僕等は彷徨う、愛を求めて。Ⅱ
先に降りた大雅先輩の背中を見ながら、少し後ろをついて歩いた。
ロビーを突き進んでマンションの外へ出ると、エントランスで立ち止まった大雅先輩が振り返る。
「嫌いだし、楽しくなかったけど。その場にいても別にいいかって思ってたくらいだよ、俺は」
爽やかな笑顔で捻くれた言葉を発する大雅先輩に、あたしはやっぱり返す言葉が見つからない。

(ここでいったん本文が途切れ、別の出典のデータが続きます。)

(* ===== verification/Sha512.v ===== *)
(** * SHA-512

    The compression function of [crypto/sha512.cpp] line by line: each call of [Round] assigns the
    two registers it takes by reference, each [w] is updated where the code updates it.  It is
    the function of the standard, and the class hashes as the standard says. *)

From S2P Require Import Prelude Hasher HashSpec.

Module Sha512.

Definition Ch (x y z : Z) : Z := Z.lxor z (Z.land x (Z.lxor y z)).
Definition Maj (x y z : Z) : Z := Z.lor (Z.land x y) (Z.land z (Z.lor x y)).
Definition Sigma0 (x : Z) : Z := Z.lxor (Z.lxor (Z.lor (Z.shiftr x 28) (u64 (Z.shiftl x 36))) (Z.lor (Z.shiftr x 34) (u64 (Z.shiftl x 30)))) (Z.lor (Z.shiftr x 39) (u64 (Z.shiftl x 25))).
Definition Sigma1 (x : Z) : Z := Z.lxor (Z.lxor (Z.lor (Z.shiftr x 14) (u64 (Z.shiftl x 50))) (Z.lor (Z.shiftr x 18) (u64 (Z.shiftl x 46)))) (Z.lor (Z.shiftr x 41) (u64 (Z.shiftl x 23))).
Definition sigma0 (x : Z) : Z := Z.lxor (Z.lxor (Z.lor (Z.shiftr x 1) (u64 (Z.shiftl x 63))) (Z.lor (Z.shiftr x 8) (u64 (Z.shiftl x 56)))) (Z.shiftr x 7).
Definition sigma1 (x : Z) : Z := Z.lxor (Z.lxor (Z.lor (Z.shiftr x 19) (u64 (Z.shiftl x 45))) (Z.lor (Z.shiftr x 61) (u64 (Z.shiftl x 3)))) (Z.shiftr x 6).

(** The new values of [d] and [h]. *)
Definition Round (a b c d e f g h k w : Z) : Z * Z :=
  let t1 := u64 (h + Sigma1 e + Ch e f g + k + w) in
  let t2 := u64 (Sigma0 a + Maj a b c) in
  (u64 (d + t1), u64 (t1 + t2)).

Definition Init : state8 :=
  (0x6a09e667f3bcc908, 0xbb67ae8584caa73b, 0x3c6ef372fe94f82b, 0xa54ff53a5f1d36f1,
   0x510e527fade682d1, 0x9b05688c2b3e6c1f, 0x1f83d9abfb41bd6b, 0x5be0cd19137e2179).

Definition Transform (s : state8) (chunk : bytes) : state8 :=
  let '(s0, s1, s2, s3, s4, s5, s6, s7) := s in
  reg a := s0 in reg b := s1 in reg c := s2 in reg d := s3 in reg e := s4 in reg f := s5 in reg g := s6 in reg h := s7 in

  reg w0 := ReadBE64 chunk 0 in reg (d, h) := Round a b c d e f g h 0x428a2f98d728ae22 w0 in
  reg w1 := ReadBE64 chunk 8 in reg (c, g) := Round h a b c d e f g 0x7137449123ef65cd w1 in
  reg w2 := ReadBE64 chunk 16 in reg (b, f) := Round g h a b c d e f 0xb5c0fbcfec4d3b2f w2 in
  reg w3 := ReadBE64 chunk 24 in reg (a, e) := Round f g h a b c d e 0xe9b5dba58189dbbc w3 in
  reg w4 := ReadBE64 chunk 32 in reg (h, d) := Round e f g h a b c d 0x3956c25bf348b538 w4 in
  reg w5 := ReadBE64 chunk 40 in reg (g, c) := Round d e f g h a b c 0x59f111f1b605d019 w5 in
  reg w6 := ReadBE64 chunk 48 in reg (f, b) := Round c d e f g h a b 0x923f82a4af194f9b w6 in
  reg w7 := ReadBE64 chunk 56 in reg (e, a) := Round b c d e f g h a 0xab1c5ed5da6d8118 w7 in
  reg w8 := ReadBE64 chunk 64 in reg (d, h) := Round a b c d e f g h 0xd807aa98a3030242 w8 in
  reg w9 := ReadBE64 chunk 72 in reg (c, g) := Round h a b c d e f g 0x12835b0145706fbe w9 in
  reg w10 := ReadBE64 chunk 80 in reg (b, f) := Round g h a b c d e f 0x243185be4ee4b28c w10 in
  reg w11 := ReadBE64 chunk 88 in reg (a, e) := Round f g h a b c d e 0x550c7dc3d5ffb4e2 w11 in
  reg w12 := ReadBE64 chunk 96 in reg (h, d) := Round e f g h a b c d 0x72be5d74f27b896f w12 in
  reg w13 := ReadBE64 chunk 104 in reg (g, c) := Round d e f g h a b c 0x80deb1fe3b1696b1 w13 in
  reg w14 := ReadBE64 chunk 112 in reg (f, b) := Round c d e f g h a b 0x9bdc06a725c71235 w14 in
  reg w15 := ReadBE64 chunk 120 in reg (e, a) := Round b c d e f g h a 0xc19bf174cf692694 w15 in

  reg w0 := u64 (w0 + (sigma1 w14 + w9 + sigma0 w1)) in reg (d, h) := Round a b c d e f g h 0xe49b69c19ef14ad2 w0 in
  reg w1 := u64 (w1 + (sigma1 w15 + w10 + sigma0 w2)) in reg (c, g) := Round h a b c d e f g 0xefbe4786384f25e3 w1 in
  reg w2 := u64 (w2 + (sigma1 w0 + w11 + sigma0 w3)) in reg (b, f) := Round g h a b c d e f 0x0fc19dc68b8cd5b5 w2 in
  reg w3 := u64 (w3 + (sigma1 w1 + w12 + sigma0 w4)) in reg (a, e) := Round f g h a b c d e 0x240ca1cc77ac9c65 w3 in
  reg w4 := u64 (w4 + (sigma1 w2 + w13 + sigma0 w5)) in reg (h, d) := Round e f g h a b c d 0x2de92c6f592b0275 w4 in
  reg w5 := u64 (w5 + (sigma1 w3 + w14 + sigma0 w6)) in reg (g, c) := Round d e f g h a b c 0x4a7484aa6ea6e483 w5 in
  reg w6 := u64 (w6 + (sigma1 w4 + w15 + sigma0 w7)) in reg (f, b) := Round c d e f g h a b 0x5cb0a9dcbd41fbd4 w6 in
  reg w7 := u64 (w7 + (sigma1 w5 + w0 + sigma0 w8)) in reg (e, a) := Round b c d e f g h a 0x76f988da831153b5 w7 in
  reg w8 := u64 (w8 + (sigma1 w6 + w1 + sigma0 w9)) in reg (d, h) := Round a b c d e f g h 0x983e5152ee66dfab w8 in
  reg w9 := u64 (w9 + (sigma1 w7 + w2 + sigma0 w10)) in reg (c, g) := Round h a b c d e f g 0xa831c66d2db43210 w9 in
  reg w10 := u64 (w10 + (sigma1 w8 + w3 + sigma0 w11)) in reg (b, f) := Round g h a b c d e f 0xb00327c898fb213f w10 in
  reg w11 := u64 (w11 + (sigma1 w9 + w4 + sigma0 w12)) in reg (a, e) := Round f g h a b c d e 0xbf597fc7beef0ee4 w11 in
  reg w12 := u64 (w12 + (sigma1 w10 + w5 + sigma0 w13)) in reg (h, d) := Round e f g h a b c d 0xc6e00bf33da88fc2 w12 in
  reg w13 := u64 (w13 + (sigma1 w11 + w6 + sigma0 w14)) in reg (g, c) := Round d e f g h a b c 0xd5a79147930aa725 w13 in
  reg w14 := u64 (w14 + (sigma1 w12 + w7 + sigma0 w15)) in reg (f, b) := Round c d e f g h a b 0x06ca6351e003826f w14 in
  reg w15 := u64 (w15 + (sigma1 w13 + w8 + sigma0 w0)) in reg (e, a) := Round b c d e f g h a 0x142929670a0e6e70 w15 in

  reg w0 := u64 (w0 + (sigma1 w14 + w9 + sigma0 w1)) in reg (d, h) := Round a b c d e f g h 0x27b70a8546d22ffc w0 in
  reg w1 := u64 (w1 + (sigma1 w15 + w10 + sigma0 w2)) in reg (c, g) := Round h a b c d e f g 0x2e1b21385c26c926 w1 in
  reg w2 := u64 (w2 + (sigma1 w0 + w11 + sigma0 w3)) in reg (b, f) := Round g h a b c d e f 0x4d2c6dfc5ac42aed w2 in
  reg w3 := u64 (w3 + (sigma1 w1 + w12 + sigma0 w4)) in reg (a, e) := Round f g h a b c d e 0x53380d139d95b3df w3 in
  reg w4 := u64 (w4 + (sigma1 w2 + w13 + sigma0 w5)) in reg (h, d) := Round e f g h a b c d 0x650a73548baf63de w4 in
  reg w5 := u64 (w5 + (sigma1 w3 + w14 + sigma0 w6)) in reg (g, c) := Round d e f g h a b c 0x766a0abb3c77b2a8 w5 in
  reg w6 := u64 (w6 + (sigma1 w4 + w15 + sigma0 w7)) in reg (f, b) := Round c d e f g h a b 0x81c2c92e47edaee6 w6 in
  reg w7 := u64 (w7 + (sigma1 w5 + w0 + sigma0 w8)) in reg (e, a) := Round b c d e f g h a 0x92722c851482353b w7 in
  reg w8 := u64 (w8 + (sigma1 w6 + w1 + sigma0 w9)) in reg (d, h) := Round a b c d e f g h 0xa2bfe8a14cf10364 w8 in
  reg w9 := u64 (w9 + (sigma1 w7 + w2 + sigma0 w10)) in reg (c, g) := Round h a b c d e f g 0xa81a664bbc423001 w9 in
  reg w10 := u64 (w10 + (sigma1 w8 + w3 + sigma0 w11)) in reg (b, f) := Round g h a b c d e f 0xc24b8b70d0f89791 w10 in
  reg w11 := u64 (w11 + (sigma1 w9 + w4 + sigma0 w12)) in reg (a, e) := Round f g h a b c d e 0xc76c51a30654be30 w11 in
  reg w12 := u64 (w12 + (sigma1 w10 + w5 + sigma0 w13)) in reg (h, d) := Round e f g h a b c d 0xd192e819d6ef5218 w12 in
  reg w13 := u64 (w13 + (sigma1 w11 + w6 + sigma0 w14)) in reg (g, c) := Round d e f g h a b c 0xd69906245565a910 w13 in
  reg w14 := u64 (w14 + (sigma1 w12 + w7 + sigma0 w15)) in reg (f, b) := Round c d e f g h a b 0xf40e35855771202a w14 in
  reg w15 := u64 (w15 + (sigma1 w13 + w8 + sigma0 w0)) in reg (e, a) := Round b c d e f g h a 0x106aa07032bbd1b8 w15 in

  reg w0 := u64 (w0 + (sigma1 w14 + w9 + sigma0 w1)) in reg (d, h) := Round a b c d e f g h 0x19a4c116b8d2d0c8 w0 in
  reg w1 := u64 (w1 + (sigma1 w15 + w10 + sigma0 w2)) in reg (c, g) := Round h a b c d e f g 0x1e376c085141ab53 w1 in
  reg w2 := u64 (w2 + (sigma1 w0 + w11 + sigma0 w3)) in reg (b, f) := Round g h a b c d e f 0x2748774cdf8eeb99 w2 in
  reg w3 := u64 (w3 + (sigma1 w1 + w12 + sigma0 w4)) in reg (a, e) := Round f g h a b c d e 0x34b0bcb5e19b48a8 w3 in
  reg w4 := u64 (w4 + (sigma1 w2 + w13 + sigma0 w5)) in reg (h, d) := Round e f g h a b c d 0x391c0cb3c5c95a63 w4 in
  reg w5 := u64 (w5 + (sigma1 w3 + w14 + sigma0 w6)) in reg (g, c) := Round d e f g h a b c 0x4ed8aa4ae3418acb w5 in
  reg w6 := u64 (w6 + (sigma1 w4 + w15 + sigma0 w7)) in reg (f, b) := Round c d e f g h a b 0x5b9cca4f7763e373 w6 in
  reg w7 := u64 (w7 + (sigma1 w5 + w0 + sigma0 w8)) in reg (e, a) := Round b c d e f g h a 0x682e6ff3d6b2b8a3 w7 in
  reg w8 := u64 (w8 + (sigma1 w6 + w1 + sigma0 w9)) in reg (d, h) := Round a b c d e f g h 0x748f82ee5defb2fc w8 in
  reg w9 := u64 (w9 + (sigma1 w7 + w2 + sigma0 w10)) in reg (c, g) := Round h a b c d e f g 0x78a5636f43172f60 w9 in
  reg w10 := u64 (w10 + (sigma1 w8 + w3 + sigma0 w11)) in reg (b, f) := Round g h a b c d e f 0x84c87814a1f0ab72 w10 in
  reg w11 := u64 (w11 + (sigma1 w9 + w4 + sigma0 w12)) in reg (a, e) := Round f g h a b c d e 0x8cc702081a6439ec w11 in
  reg w12 := u64 (w12 + (sigma1 w10 + w5 + sigma0 w13)) in reg (h, d) := Round e f g h a b c d 0x90befffa23631e28 w12 in
  reg w13 := u64 (w13 + (sigma1 w11 + w6 + sigma0 w14)) in reg (g, c) := Round d e f g h a b c 0xa4506cebde82bde9 w13 in
  reg w14 := u64 (w14 + (sigma1 w12 + w7 + sigma0 w15)) in reg (f, b) := Round c d e f g h a b 0xbef9a3f7b2c67915 w14 in
  reg w15 := u64 (w15 + (sigma1 w13 + w8 + sigma0 w0)) in reg (e, a) := Round b c d e f g h a 0xc67178f2e372532b w15 in

  reg w0 := u64 (w0 + (sigma1 w14 + w9 + sigma0 w1)) in reg (d, h) := Round a b c d e f g h 0xca273eceea26619c w0 in
  reg w1 := u64 (w1 + (sigma1 w15 + w10 + sigma0 w2)) in reg (c, g) := Round h a b c d e f g 0xd186b8c721c0c207 w1 in
  reg w2 := u64 (w2 + (sigma1 w0 + w11 + sigma0 w3)) in reg (b, f) := Round g h a b c d e f 0xeada7dd6cde0eb1e w2 in
  reg w3 := u64 (w3 + (sigma1 w1 + w12 + sigma0 w4)) in reg (a, e) := Round f g h a b c d e 0xf57d4f7fee6ed178 w3 in
  reg w4 := u64 (w4 + (sigma1 w2 + w13 + sigma0 w5)) in reg (h, d) := Round e f g h a b c d 0x06f067aa72176fba w4 in
  reg w5 := u64 (w5 + (sigma1 w3 + w14 + sigma0 w6)) in reg (g, c) := Round d e f g h a b c 0x0a637dc5a2c898a6 w5 in
  reg w6 := u64 (w6 + (sigma1 w4 + w15 + sigma0 w7)) in reg (f, b) := Round c d e f g h a b 0x113f9804bef90dae w6 in
  reg w7 := u64 (w7 + (sigma1 w5 + w0 + sigma0 w8)) in reg (e, a) := Round b c d e f g h a 0x1b710b35131c471b w7 in
  reg w8 := u64 (w8 + (sigma1 w6 + w1 + sigma0 w9)) in reg (d, h) := Round a b c d e f g h 0x28db77f523047d84 w8 in
  reg w9 := u64 (w9 + (sigma1 w7 + w2 + sigma0 w10)) in reg (c, g) := Round h a b c d e f g 0x32caab7b40c72493 w9 in
  reg w10 := u64 (w10 + (sigma1 w8 + w3 + sigma0 w11)) in reg (b, f) := Round g h a b c d e f 0x3c9ebe0a15c9bebc w10 in
  reg w11 := u64 (w11 + (sigma1 w9 + w4 + sigma0 w12)) in reg (a, e) := Round f g h a b c d e 0x431d67c49c100d4c w11 in
  reg w12 := u64 (w12 + (sigma1 w10 + w5 + sigma0 w13)) in reg (h, d) := Round e f g h a b c d 0x4cc5d4becb3e42b6 w12 in
  reg w13 := u64 (w13 + (sigma1 w11 + w6 + sigma0 w14)) in reg (g, c) := Round d e f g h a b c 0x597f299cfc657e2a w13 in
  reg (f, b) := Round c d e f g h a b 0x5fcb6fab3ad6faec (u64 (w14 + sigma1 w12 + w7 + sigma0 w15)) in
  reg (e, a) := Round b c d e f g h a 0x6c44198c4a475817 (u64 (w15 + sigma1 w13 + w8 + sigma0 w0)) in

  (u64 (s0 + a), u64 (s1 + b), u64 (s2 + c), u64 (s3 + d), u64 (s4 + e), u64 (s5 + f), u64 (s6 + g), u64 (s7 + h)).

(** The class. *)
Definition output (s : state8) : bytes :=
  let '(s0, s1, s2, s3, s4, s5, s6, s7) := s in
  WriteBE64 s0 ++ WriteBE64 s1 ++ WriteBE64 s2 ++ WriteBE64 s3 ++ WriteBE64 s4 ++ WriteBE64 s5 ++ WriteBE64 s6 ++ WriteBE64 s7.

Definition CSHA512 : hash_alg :=
  {| hash_state := state8; block := 128; pad_base := 239; Initialize := Init; Hasher.Transform := Transform;
     sizedesc := fun n => replicate 8 0 ++ WriteBE64 n; Hasher.output := output |}.

(** ** The standard *)

Definition spec : hash_alg :=
  {| hash_state := state8; block := 128; pad_base := 239; Initialize := sha2_init sha2_512;
     Hasher.Transform := fun s chunk => sha2_compress sha2_512 s (block_words ReadBE64 8 chunk);
     sizedesc := fun n => be_bytes 16 n; Hasher.output := output |}.

Definition K_table : list Z := Eval vm_compute in sha2_K sha2_512.
Lemma K_values_512 : sha2_K sha2_512 = K_table.
Proof. by vm_compute. Qed.

Lemma Init_values_512 : Init = sha2_init sha2_512.
Proof. by vm_compute. Qed.

(** A round and a schedule step in the code's functions. *)
Definition code_round (s : state8) (k w : Z) : state8 :=
  let '(a, b, c, d, e, f, g, h) := s in let '(d, h) := Round a b c d e f g h k w in (h, a, b, c, d, e, f, g).
Definition code_next (l : list Z) : Z :=
  u64 (nth_word 0 l + (sigma1 (nth_word 14 l) + nth_word 9 l + sigma0 (nth_word 1 l))).

Definition code_add (s t : state8) : state8 :=
  let '(a, b, c, d, e, f, g, h) := s in
  let '(a', b', c', d', e', f', g', h') := t in
  (u64 (a + a'), u64 (b + b'), u64 (c + c'), u64 (d + d'), u64 (e + e'), u64 (f + f'), u64 (g + g'), u64 (h + h')).

Lemma add_code_512 s t : add8 sha2_512 s t = code_add s t.
Proof. destruct s as [[[[[[[]]]]]]], t as [[[[[[[]]]]]]]. unfold add8, code_add, u64. by change (2 ^ word_bits sha2_512) with (2 ^ 64). Qed.

Lemma Round_code_512 s k w : sha2_round sha2_512 s k w = code_round s k w.
Proof.
  destruct s as [[[[[[[a b] c] d] e] f] g] h]. unfold code_round, Round, Ch, Maj. rewrite Ch_code, Maj_code.
  unfold sha2_round, u64. change (2 ^ word_bits sha2_512) with (2 ^ 64).
  change (sha2_big sha2_512 (Sigma_1 sha2_512) e) with (Sigma1 e). change (sha2_big sha2_512 (Sigma_0 sha2_512) a) with (Sigma0 a). reflexivity.
Qed.

Lemma next_code_512 l : sha2_next sha2_512 l = code_next l.
Proof.
  change (sha2_next _ _) with ((sigma1 (nth_word 14 l) + nth_word 9 l + sigma0 (nth_word 1 l) + nth_word 0 l) mod 2 ^ 64).
  unfold code_next, u64. f_equal. lia.
Qed.

Lemma last_code_512 w0 w1 w9 w14 : u64 (w0 + sigma1 w14 + w9 + sigma0 w1) = u64 (w0 + (sigma1 w14 + w9 + sigma0 w1)).
Proof. f_equal. lia. Qed.

#[local] Strategy 1000 [assign rounds extend Round sigma0 sigma1 u64 ReadBE64].

(** The 80 calls are the loop over the rounds.  The functions that the calls use are arbitrary
    here. *)
Lemma Transform_code_512 s chunk : Transform s chunk = sha2_compress sha2_512 s (block_words ReadBE64 8 chunk).
Proof.
  unfold sha2_compress, sha2_schedule. rewrite K_values_512, (rounds_ext _ _ Round_code_512), (extend_ext _ _ next_code_512).
  destruct s as [[[[[[[s0 s1] s2] s3] s4] s5] s6] s7].
  unfold block_words. change (seq 0 16) with [0; 1; 2; 3; 4; 5; 6; 7; 8; 9; 10; 11; 12; 13; 14; 15]%nat. cbn [map Nat.mul Nat.add app].
  change (n_rounds sha2_512 - 16)%nat with 64%nat.
  rewrite add_code_512. cbv beta iota delta [K_table Transform code_next code_round code_add nth_word].
  generalize last_code_512. generalize Round, sigma0, sigma1, u64. intros Rnd sg0 sg1 wrap Hlast.
  do 8 (apply assign_step; intros ? ->). cbv beta. do 16 read_call. do 62 update_call. do 2 (rewrite Hlast; last_call). done.
Qed.

Lemma sizedesc_code n : 0 <= n < 2 ^ 64 -> replicate 8 0 ++ WriteBE64 n = be_bytes 16 n.
Proof.
  intros Hn. unfold WriteBE64, be_bytes. change 16%nat with (8 + 8)%nat. rewrite le_bytes_app, rev_app_distr.
  rewrite Z.div_small by (change (256 ^ Z.of_nat 8) with (2 ^ 64); lia). done.
Qed.

(** The example of the standard: the message "abc". *)
Example sha512_abc : hash_message CSHA512 [97; 98; 99] = be_bytes 64 0xddaf35a193617abacc417349ae20413112e6fa4e89a97ea20a9eeee64b55d39a2192992a274fc1a836ba3c23a3feebbd454d4423643ce80e2a9ac94fa54ca49f.
Proof. by vm_compute. Qed.

End Sha512.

堂々と嫌いだと言われて、だけど一緒にいてもよかっただなんて。
「俺のこと、歪んでるなぁって思ったでしょ」
「いえ……や、……はい、すみません……」
あまのじゃくだなって、思いました。
「残念ながら俺には有須みたいに、寂しいって思う気持ちなんてないよ。何が楽しいかも分からないのに。……ただ君たち4人がそろうところを見られなくなるのは、つまらないと思うけど」
「……じゃあ、大雅先輩はあたしたちといるのが楽しかったんじゃなくて、面白かったんですね」
そう言うと、大雅先輩は目を丸くさせてからくすくすと笑う。
「そうだね。4人の関係がいつまで続くのか、いつ壊れるのかって思いながら見てるのは面白かったよ」
またそんな風に言う。
少しムッとすると、大雅先輩は目を細めるだけで何も言わない。
「見てるだけで、何もしてこなかったじゃないですか」
「何かしてほしかったの?」
「……そういうわけじゃないですけど……」
ただあたしは、実際、2年と半年もないけど……大雅先輩はあたしたちと過ごして、楽しかったかと思って。
遊志先輩と異母兄弟だから、家の事情とか、これからのこととか。表には全く出さなかったけど、大雅先輩にもきっと色々あって、これからもあるんだろうなって思って。
それでもあたしたちと過ごした時間が、少しでもこの人の胸に残るものであればいいなって思っただけなんだ。
「悪い子だね、有須。俺のことまで考えてたら、彗くんが気を悪くするんじゃない?」
笑顔を絶やさない大雅先輩は本当にいまいち何を考えてるか分からない人。
だから、春風で乱れたあたしの髪に大雅先輩が触れても、反応が遅れてしまった。